- _About this exercise_
Each line of the material that mentions the word "Scope" is to be copied.

- _Input records_

Lemma connect_req s addr len : conn_ok 0 s -> open s -> sockaddr_buf addr ->
  wp (tcp_connect opts rnd addr len) (fun _ s' => settled s s') s.
Proof.
  intros Hc Ho Ha. unfold tcp_connect, tcp_connect_locked, tcp_state_change. wp_steps.
  destruct (request_cases s Hc Ho) as [(tp & inp & so & H & Hd & He) | (inp & so & H & Hd & He)].
  2:{ eapply wp_tcpcb_shut; [done |]. wp_steps. by eapply shut_settled. }
  eapply wp_tcpcb_live; [done |]. case_bool_decide; [wp_steps; by eapply inv_settled |].
  destruct (bool_decide_reflect (t_state tp = TCPS_CLOSED)) as [Es | _]; cbn [negb]; wp_steps; [| by eapply inv_settled].
  eapply cwp_mono; [eapply connect_call; [eapply live_attached, H | apply H | done] |]. intros r s1 (inp1 & C).
  assert (H1 : inv 0 s1 tp inp1 so).
  { eapply inv_change; [exact H | exact C |]. eapply tcp_ok_inp; [apply H |]. by rewrite Es. }
  assert (Hd1 : (i_flags inp1 &? INPCB_DETACHED) = false) by (by rewrite (so_detached _ _ (tc_owner _ _ _ _ _ C))).
  destruct (negb (r =? 0)); wp_steps; [by eapply inv_settled |].
  eapply sendseqinit_spec; [apply H1 | apply H1 |]. intros isn Hi. wp_steps.
  pose proof (base_tp _ _ _ _ _ (seqinit isn tp) (inv_base _ _ _ _ _ H1)) as B2.
  eapply wp_upd_tp; [apply B2 |]. set (s3 := with_tp _ _).
  assert (H3 : inv 0 s3 (set_state TCPS_SYN_SENT (seqinit isn tp)) inp1 so).
  { apply base_inv; [eapply base_tp, B2 |]. by apply tcp_ok_syn_sent; [apply H1 | |]. }
  clearbody s3. wp_steps. eapply wp_inv_self; [exact H3 | by destruct (iv_so _ _ _ _ _ H3) | done | done | done |].
  intros H4. wp_steps. eapply wp_inv_timer; [exact H4 |]. intros tp5 _ H5. wp_steps.
  eapply wp_output_; [exact H5 |]. intros s6 tp6 H6 _. wp_steps. by eapply inv_settled.
Qed.
(** A record whose Date field is empty (or another missing-value marker) is
    loaded with a missing date, converted to [NaT], and is in no report,
    whatever the range. *)
Theorem undated_entry_is_never_reported :
  forall (f : csv) (i : nat) (rec : list string) (df' fd : DataFrame)
         (start_date end_date : date),
    header f = COLUMNS ->
    nth_error (records f) i = Some rec ->
    is_na (nth 0 rec EmptyString) = true ->
    to_datetime_column (load_data (Some f)) "Date" = Some df' ->
    loc_between df' "Date" start_date end_date = Some fd ->
    exists row,
      nth_error (rows df') i = Some row /\
      nth 0 row VNaN = VDate None /\
      ~ In row (rows fd).
Proof.
  intros f i rec df' fd s e Hs Hi Hna Hconv Hloc.
  destruct (read_csv_schema_frame f Hs) as (d1 & d2 & d3 & d4 & d5 & E).
  unfold load_data in Hconv. rewrite E in Hconv.
  unfold to_datetime_column in Hconv. cbn [columns rows] in Hconv.
  change (index_of "Date" COLUMNS) with (Some 0%nat) in Hconv. cbv iota in Hconv.
  rewrite mapM_map in Hconv.
  destruct (mapM _ (records f)) as [ys|] eqn:Em; [|discriminate].
  injection Hconv as <-.
  destruct (mapM_nth_error _ _ ys i rec Em Hi) as (row & Hrow & Erow).
  cbn [nth] in Erow.
  assert (Ecv : convert DString (nth 0 rec EmptyString) = VNaN)
    by (unfold convert; now rewrite Hna).
  rewrite Ecv in Erow.
  cbn [to_datetime1 option_map replace_nth] in Erow. injection Erow as <-.
  eexists. split; [exact Hrow|]. split; [reflexivity|].
  unfold loc_between in Hloc. cbn [columns rows] in Hloc.
  change (index_of "Date" COLUMNS) with (Some 0%nat) in Hloc.
  injection Hloc as <-. cbn [rows]. intros Hin.
  apply filter_In in Hin. destruct Hin as [_ Hin]. discriminate.
Qed.

Lemma undated_entry_is_never_reported_witness :
  exists row,
    nth_error
      [[VDate None; VStr "Ann"; VInt 98765; VStr "Ring";
        VFloat (mkFloat false 5 0); VStr "VA Problem"]] 0 = Some row /\
    nth 0 row VNaN = VDate None.
Proof.
  destruct (undated_entry_is_never_reported
              (mkCsv COLUMNS [[""; "Ann"; "98765"; "Ring"; "5.000"; "VA Problem"]])
              0%nat [""; "Ann"; "98765"; "Ring"; "5.000"; "VA Problem"]
              (mkDF COLUMNS [[VDate None; VStr "Ann"; VInt 98765; VStr "Ring";
                              VFloat (mkFloat false 5 0); VStr "VA Problem"]])
              (mkDF COLUMNS [])
              (mkDate 2024 1 1) (mkDate 2024 12 31)
              eq_refl eq_refl eq_refl eq_refl eq_refl) as (row & Hrow & Hd & _).
  exists row. split; [exact Hrow | exact Hd].
Defined.

(** ** A file without a single date *)

Lemma min_date_undated (col : list cell) :
  Forall (fun v => dt_date v = None) col -> min_date col = None.
Proof.
  induction 1 as [|v col Hv _ IH]; [reflexivity|].
  simpl. rewrite IH. destruct v as [| | | |[d|]]; try reflexivity.
  discriminate.
Qed.

(** When no record of the file has a date, no run gets as far as the report
    button: the dates convert to [NaT], the earliest of them is [NaT], and
    taking its [date()] for the default of the start date widget raises.  A
    run that saves nothing shows just that (after the warning, if it was a
    rejected submission) and leaves the file as it was, so the report section
    is out of reach until an entry with a date is saved. *)
Theorem undated_store_stops_the_page :
  forall (f : csv) (a : action),
    header f = COLUMNS ->
    records f <> [] ->
    Forall (fun rec => is_na (nth 0 rec EmptyString) = true) (records f) ->
    saves a = false ->
    (exists df', to_datetime_column (load_data (Some f)) "Date" = Some df' /\
                 default_start_date df' = None) /\
    snd (script (Some f) a) =
      (match a with
       | SaveEntry _ => [StWarning "Please fill in Name, Product, and Reason."]
       | _ => []
       end ++ [Uncaught])%list /\
    fst (script (Some f) a) = Some f.
Proof.
  intros f a Hs Hne Hall Ha.
  assert (Hemp : empty (load_data (Some f)) = false).
  { apply empty_false.
    - intros E. pose proof (load_data_row_count (Some f)) as Hn.
      rewrite E in Hn. cbn [record_count List.length] in Hn.
      destruct (records f); [congruence | discriminate].
    - rewrite (load_data_columns (Some f) Hs). discriminate. }
  assert (Ec : to_datetime_column (load_data (Some f)) "Date" =
               Some (mkDF COLUMNS
                       (map (fun rec =>
                          [VDate None;
                           convert (infer_dtype (column_fields 1 (records f)))
                                   (nth 1 rec EmptyString);
                           convert (infer_dtype (column_fields 2 (records f)))
                                   (nth 2 rec EmptyString);
                           convert (infer_dtype (column_fields 3 (records f)))
                                   (nth 3 rec EmptyString);
                           convert (infer_dtype (column_fields 4 (records f)))
                                   (nth 4 rec EmptyString);
                           convert (infer_dtype (column_fields 5 (records f)))
                                   (nth 5 rec EmptyString)])
                          (records f)))).
  { unfold load_data. rewrite (read_csv_schema_exact f Hs).
    unfold to_datetime_column. cbn [columns rows].
    change (index_of "Date" COLUMNS) with (Some 0%nat). cbv iota.
    rewrite mapM_map. erewrite mapM_all; [reflexivity|].
    intros rec Hrec. rewrite Forall_forall in Hall.
    assert (Ecv : convert DString (nth 0 rec EmptyString) = VNaN)
      by (unfold convert; now rewrite (Hall rec Hrec)).
    cbn [nth]. rewrite Ecv. reflexivity. }
  assert (Em : default_start_date
                 (mkDF COLUMNS
                       (map (fun rec =>
                          [VDate None;
                           convert (infer_dtype (column_fields 1 (records f)))
                                   (nth 1 rec EmptyString);
                           convert (infer_dtype (column_fields 2 (records f)))
                                   (nth 2 rec EmptyString);
                           convert (infer_dtype (column_fields 3 (records f)))
                                   (nth 3 rec EmptyString);
                           convert (infer_dtype (column_fields 4 (records f)))
                                   (nth 4 rec EmptyString);
                           convert (infer_dtype (column_fields 5 (records f)))
                                   (nth 5 rec EmptyString)])
                          (records f))) = None).
  { unfold default_start_date, column. cbn [columns rows].
    change (index_of "Date" COLUMNS) with (Some 0%nat). cbv iota.
    apply min_date_undated. rewrite map_map. apply Forall_forall.
    intros v Hv. apply in_map_iff in Hv. destruct Hv as (rec & <- & _).
    reflexivity. }
  split; [eexists; split; [exact Ec | exact Em]|].
  split.
  - unfold script.
    destruct a as [|f0|s e c].
    + rewrite Hemp, Ec, Em. reflexivity.
    + unfold save_entry. unfold saves in Ha.
      apply Bool.negb_false_iff in Ha. rewrite Ha.
      rewrite Hemp, Ec, Em. reflexivity.
    + rewrite Hemp, Ec, Em. reflexivity.
  - rewrite script_store. destruct a as [|f0|s e c]; try reflexivity.
    unfold save_entry. unfold saves in Ha.
    apply Bool.negb_false_iff in Ha. rewrite Ha. reflexivity.
Qed.
(** * A shallow embedding of the C++ code similarity checker (app.py)

    The development follows the class [CPPSimilarityChecker]: the text
    normaliser [preprocess_cpp], the MOSS-style fingerprint measure
    [calculate_moss_similarity], the structure measure
    [calculate_structure_similarity], the line measure
    [calculate_line_similarity] built on difflib's [SequenceMatcher], the
    segment extractor [identify_similar_segments] and the aggregating entry
    point [check_similarity].

    Modelling conventions.
    - A Python [str] is a [list ascii]; a character is a code point in
      U+0000..U+00FF and the character classes are Python's on that range.
    - A Python float is an exact rational ([Qc], with Leibniz equality)
      in the properties that rounding cannot change: a score is 0 or 1,
      lies between 0 and 1, is the same both ways round; the sums these
      results rest on are checked in binary64 too
      ([binary64_weighted_sums]).  The aggregate and its level do depend
      on rounding and are stated over module [Binary64], the same
      computation in binary64 arithmetic on primitive floats.
    - A raised exception is the left injection of the error monad [M];
      module [Raising] has the entry point over an MD5 step that can
      raise. *)

From Corelib Require Import PrimFloat SpecFloat FloatOps FloatAxioms.
From Stdlib Require Import Ascii String ZArith QArith Qcanon Lia Lqa.
From Stdlib Require Uint63.
From stdpp Require Import base tactics option list numbers strings pretty.
From stdpp Require Import gmap gmultiset sets sorting.

Local Open Scope char_scope.
Local Open Scope list_scope.

(** ** Characters and strings *)

Definition ord (c : ascii) : N := N_of_ascii c.

Definition in_range (lo hi : N) (c : ascii) : bool :=
  ((lo <=? ord c) && (ord c <=? hi))%N.

(** [str.isalpha], [str.isdigit], [str.isalnum] and [str.isspace] on one
    character. *)
Definition isalpha (c : ascii) : bool :=
  in_range 65 90 c || in_range 97 122 c
  || (ord c =? 170)%N || (ord c =? 181)%N || (ord c =? 186)%N
  || in_range 192 214 c || in_range 216 246 c || in_range 248 255 c.

Definition isdigit (c : ascii) : bool :=
  in_range 48 57 c || in_range 178 179 c || (ord c =? 185)%N.

Definition isalnum (c : ascii) : bool :=
  isalpha c || isdigit c || in_range 188 190 c.

Definition isspace (c : ascii) : bool :=
  in_range 9 13 c || in_range 28 32 c || (ord c =? 133)%N || (ord c =? 160)%N.

(** A string literal of the source. *)
Definition py (s : string) : list ascii := list_ascii_of_string s.

Definition newline : ascii := "010".

Fixpoint take_while {A} (p : A → bool) (l : list A) : list A :=
  match l with
  | [] => []
  | x :: r => if p x then x :: take_while p r else []
  end.

(** [sep.join(parts)] *)
Fixpoint join (sep : list ascii) (parts : list (list ascii)) : list ascii :=
  match parts with
  | [] => []
  | x :: r => match r with [] => x | _ :: _ => x ++ sep ++ join sep r end
  end.

(** [s.split()] with no argument: the maximal runs of non-whitespace. *)
Fixpoint split_ws (cur : list ascii) (s : list ascii) : list (list ascii) :=
  match s with
  | [] => match cur with [] => [] | _ :: _ => [cur] end
  | c :: r =>
      if isspace c
      then match cur with [] => split_ws [] r | _ :: _ => cur :: split_ws [] r end
      else split_ws (cur ++ [c]) r
  end.

Definition split (s : list ascii) : list (list ascii) := split_ws [] s.

(** [s.split(sep)] for a one-character separator: empty fields are kept. *)
Fixpoint split_on_go (sep : ascii) (cur : list ascii) (s : list ascii)
  : list (list ascii) :=
  match s with
  | [] => [cur]
  | c :: r =>
      if Ascii.eqb c sep then cur :: split_on_go sep [] r
      else split_on_go sep (cur ++ [c]) r
  end.
Lemma annot_step_Ok genes annots_by_chr row annots_by_chr' :
  annot_step genes annots_by_chr row = Ok annots_by_chr' ->
  exists chr annot,
    annot_of_row genes chr row annot
    /\ forall k, od_get k annots_by_chr'
                 = if String.eqb k chr
                   then Some (default [] (od_get chr annots_by_chr) ++ [annot])
                   else od_get k annots_by_chr.
Proof.
  unfold annot_step. destruct row as [|v rest]; [discriminate|].
  simp_res. destruct v as [gene_id|n|x]; simpl; try discriminate.
  unfold dict_getitem. destruct (genes !! gene_id) as [g|] eqn:Hg; [|discriminate].
  destruct (py_int (gene_start g)) as [start|] eqn:Hstart; [|discriminate].
  destruct (py_int (gene_stop g)) as [stop|] eqn:Hstop; [|discriminate].
  unfold od_getitem.
  assert (Hrow : annot_of_row genes (gene_chr g) (VStr gene_id :: rest)
                   (VStr gene_id :: VInt start :: VInt (stop - start) :: rest)).
  { exists gene_id, rest, g, start, stop. now repeat split. }
  destruct (od_get (gene_chr g) annots_by_chr) as [b|] eqn:Hb.
  - rewrite Hb. intros [= <-].
    exists (gene_chr g), (VStr gene_id :: VInt start :: VInt (stop - start) :: rest).
    split; [exact Hrow|]. intros k. now rewrite od_get_set, Hb.
  - rewrite od_get_set, String.eqb_refl. intros [= <-].
    exists (gene_chr g), (VStr gene_id :: VInt start :: VInt (stop - start) :: rest).
    split; [exact Hrow|]. intros k. rewrite !od_get_set, Hb.
    now destruct (String.eqb k (gene_chr g)).
Qed.

(** What the loop over the score rows keeps true of the buckets: every
    annotation of a bucket comes from a row, and every row has its
    annotation in a bucket. *)
Lemma annot_loop_invariant genes rows :
  forall seen annots_by_chr annots_by_chr',
    foldM (annot_step genes) rows annots_by_chr = Ok annots_by_chr' ->
    ((forall k b annot, od_get k annots_by_chr = Some b -> In annot b ->
                        exists row, In row seen /\ annot_of_row genes k row annot)
     /\ (forall row, In row seen ->
                     exists k b annot, od_get k annots_by_chr = Some b /\ In annot b
                                       /\ annot_of_row genes k row annot)) ->
    ((forall k b annot, od_get k annots_by_chr' = Some b -> In annot b ->
                        exists row, In row (seen ++ rows)
                                    /\ annot_of_row genes k row annot)
     /\ (forall row, In row (seen ++ rows) ->
                     exists k b annot, od_get k annots_by_chr' = Some b /\ In annot b
                                       /\ annot_of_row genes k row annot)).
Proof.
  induction rows as [|row rows IH]; intros seen abc abc' H Hinv; simpl in H.
  - injection H as <-. now rewrite app_nil_r.
  - destruct (annot_step genes abc row) as [abc1|] eqn:Hstep; [|discriminate].
    apply annot_step_Ok in Hstep as (chr & annot & Hannot & Hget).
    replace (seen ++ row :: rows) with ((seen ++ [row]) ++ rows)
      by now rewrite <- app_assoc.
    apply (IH (seen ++ [row]) abc1 abc' H).
    destruct Hinv as [Hfrom Hto]. split.
    + intros k b a Hk Ha. rewrite Hget in Hk.
      destruct (String.eqb k chr) eqn:Hkc.
      * apply String.eqb_eq in Hkc. subst k. injection Hk as <-.
        apply in_app_or in Ha. destruct Ha as [Ha|[<-|[]]].
        -- destruct (od_get chr abc) as [b0|] eqn:Hb0; [|destruct Ha].
           destruct (Hfrom chr b0 a Hb0 Ha) as (r & Hr & Hra).
           exists r. split; [apply in_or_app; now left | assumption].
        -- exists row. split; [apply in_or_app; right; now left | assumption].
      * destruct (Hfrom k b a Hk Ha) as (r & Hr & Hra).
        exists r. split; [apply in_or_app; now left | assumption].
    + intros r Hr. apply in_app_or in Hr. destruct Hr as [Hr|[<-|[]]].
      * destruct (Hto r Hr) as (k & b & a & Hk & Ha & Hra).
        destruct (String.eqb k chr) eqn:Hkc.
        -- apply String.eqb_eq in Hkc. subst k.
           exists chr, (b ++ [annot]), a. rewrite Hget, String.eqb_refl, Hk.
           split; [reflexivity|]. split; [apply in_or_app; now left | assumption].
        -- exists k, b, a. rewrite Hget, Hkc. now repeat split.
      * exists chr, (default [] (od_get chr abc) ++ [annot]), annot.
        rewrite Hget, String.eqb_refl.
        split; [reflexivity|]. split; [apply in_or_app; right; now left | assumption].
Qed.

Lemma genes_loop_spec (all_lines lines : list string) :
  (forall line, In line lines -> In line all_lines) ->
  forall (acc genes : gmap string gene),
    foldM (fun (genes : gmap string gene) line =>
             let columns := py_split_ws (py_strip line) in
             match columns with
             | [id; chr; start; stop] => Ok (<[id := Gene id chr start stop]> genes)
             | _ => Err (unpack_error (length columns))
             end) lines acc = Ok genes ->
    (forall k g, acc !! k = Some g ->
                 gene_id g = k /\ from_position_line all_lines g) ->
    forall k g, genes !! k = Some g ->
                gene_id g = k /\ from_position_line all_lines g.
Proof.
  induction lines as [|line lines IH]; intros Hincl acc genes H Hacc; simpl in H.
  - now injection H as <-.
  - destruct (py_split_ws (py_strip line))
      as [|id [|chr [|start [|stop [|extra columns]]]]] eqn:Hcols;
      try discriminate.
    apply (IH (fun l Hl => Hincl l (or_intror Hl)) _ genes H).
    intros k g Hk. destruct (decide (id = k)) as [->|Hne].
    + rewrite lookup_insert_eq in Hk. injection Hk as <-.
      split; [reflexivity|]. exists line. split; [apply Hincl; now left | exact Hcols].
    + rewrite lookup_insert_ne in Hk by assumption. now apply Hacc.
Qed.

- _Response to this exercise_
Local Open Scope char_scope.
Local Open Scope list_scope.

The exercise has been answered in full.